Collected data

(** The lockfiles are read in the sorted order of their paths, and the
    error of the first one that cannot be read escapes [buildCacheKey]: no
    key is built.  It escapes [saveCache] too, which catches the errors of
    the cache service only, and nothing is saved. *)
Theorem buildCacheKey_unreadable (w : world) (pre post : list string) (f : string)
        (err : js_error) :
  sort compare_strings (glob_lockfiles (context w)) = (pre ++ f :: post)%list ->
  (forall g, In g pre -> exists data, fs_readFileSync (context w) g = Returned data) ->
  fs_readFileSync (context w) f = Thrown err ->
  buildCacheKey w = (Thrown err, w) /\
  (forall cacheDir,
     getCacheDir w = (Returned cacheDir, w) ->
     fs_existsSync (context w) cacheDir = true ->
     saveCache w = (Thrown err, w)).
Proof.
  intros Hsort Hpre Hf.
  pose proof (buildCacheKey_thrown w pre post f err Hsort Hpre Hf) as Hkey.
  split; [exact Hkey |].
  intros cacheDir Hdir Hex. unfold saveCache.
  rewrite (bind_returned _ _ _ _ _ Hdir), bind_asks, Hex. cbn [negb].
  now apply bind_thrown.
Qed.

(** ** The shape of a digest *)

Lemma round_length (st : list Z) (kw : Z * Z) :
  List.length (Sha256.round st kw) = List.length st.
Proof.
  unfold Sha256.round.
  destruct st as [| a [| b [| c [| d [| e [| f [| g [| h [| i t]]]]]]]]]; reflexivity.
Qed.

Lemma rounds_length (l : list (Z * Z)) :
  forall st, List.length (fold_left Sha256.round l st) = List.length st.
Proof.
  induction l as [| kw l IH]; intros st; cbn [fold_left]; [reflexivity |].
  now rewrite IH, round_length.
Qed.

Lemma compress_length (st block : list Z) :
  List.length (Sha256.compress st block) = List.length st.
Proof.
  unfold Sha256.compress. rewrite length_map, length_combine, rounds_length.
  apply Nat.min_id.
Qed.

Lemma digest_length (msg : list Z) : List.length (Sha256.digest msg) = 8%nat.
Proof.
  unfold Sha256.digest.
  generalize (Sha256.blocks
                (List.length (Sha256.be_words (List.length (Sha256.pad msg)) (Sha256.pad msg)))
                (Sha256.be_words (List.length (Sha256.pad msg)) (Sha256.pad msg))).
  intros bs.
  assert (H : forall st, List.length (fold_left Sha256.compress bs st) = List.length st).
  { induction bs as [| b bs IH]; intros st; cbn [fold_left]; [reflexivity |].
    now rewrite IH, compress_length. }
  rewrite H. reflexivity.
Qed.

Lemma string_forall_append (p : ascii -> bool) (a b : string) :
  string_forall p (a ++ b) = string_forall p a && string_forall p b.
Proof.
  induction a as [| c a IH]; cbn [append string_forall]; [reflexivity |].
  now rewrite IH, andb_assoc.
Qed.

Lemma hex_digit_hex (d : Z) : 0 <= d < 16 -> is_hex_digit (Sha256.hex_digit d) = true.
Proof.
  intros H.
  assert (C : d = 0 \/ d = 1 \/ d = 2 \/ d = 3 \/ d = 4 \/ d = 5 \/ d = 6 \/ d = 7 \/
              d = 8 \/ d = 9 \/ d = 10 \/ d = 11 \/ d = 12 \/ d = 13 \/ d = 14 \/ d = 15)
    by lia.
  repeat (destruct C as [-> | C]; [reflexivity |]). subst d. reflexivity.
Qed.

(ACTIVITY):
All lines above that contain "Lemma" are required in the answer.

(ANSWER FOR THE TASK):
Lemma round_length (st : list Z) (kw : Z * Z) :
Lemma rounds_length (l : list (Z * Z)) :
Lemma compress_length (st block : list Z) :
Lemma digest_length (msg : list Z) : List.length (Sha256.digest msg) = 8%nat.
Lemma string_forall_append (p : ascii -> bool) (a b : string) :
Lemma hex_digit_hex (d : Z) : 0 <= d < 16 -> is_hex_digit (Sha256.hex_digit d) = true.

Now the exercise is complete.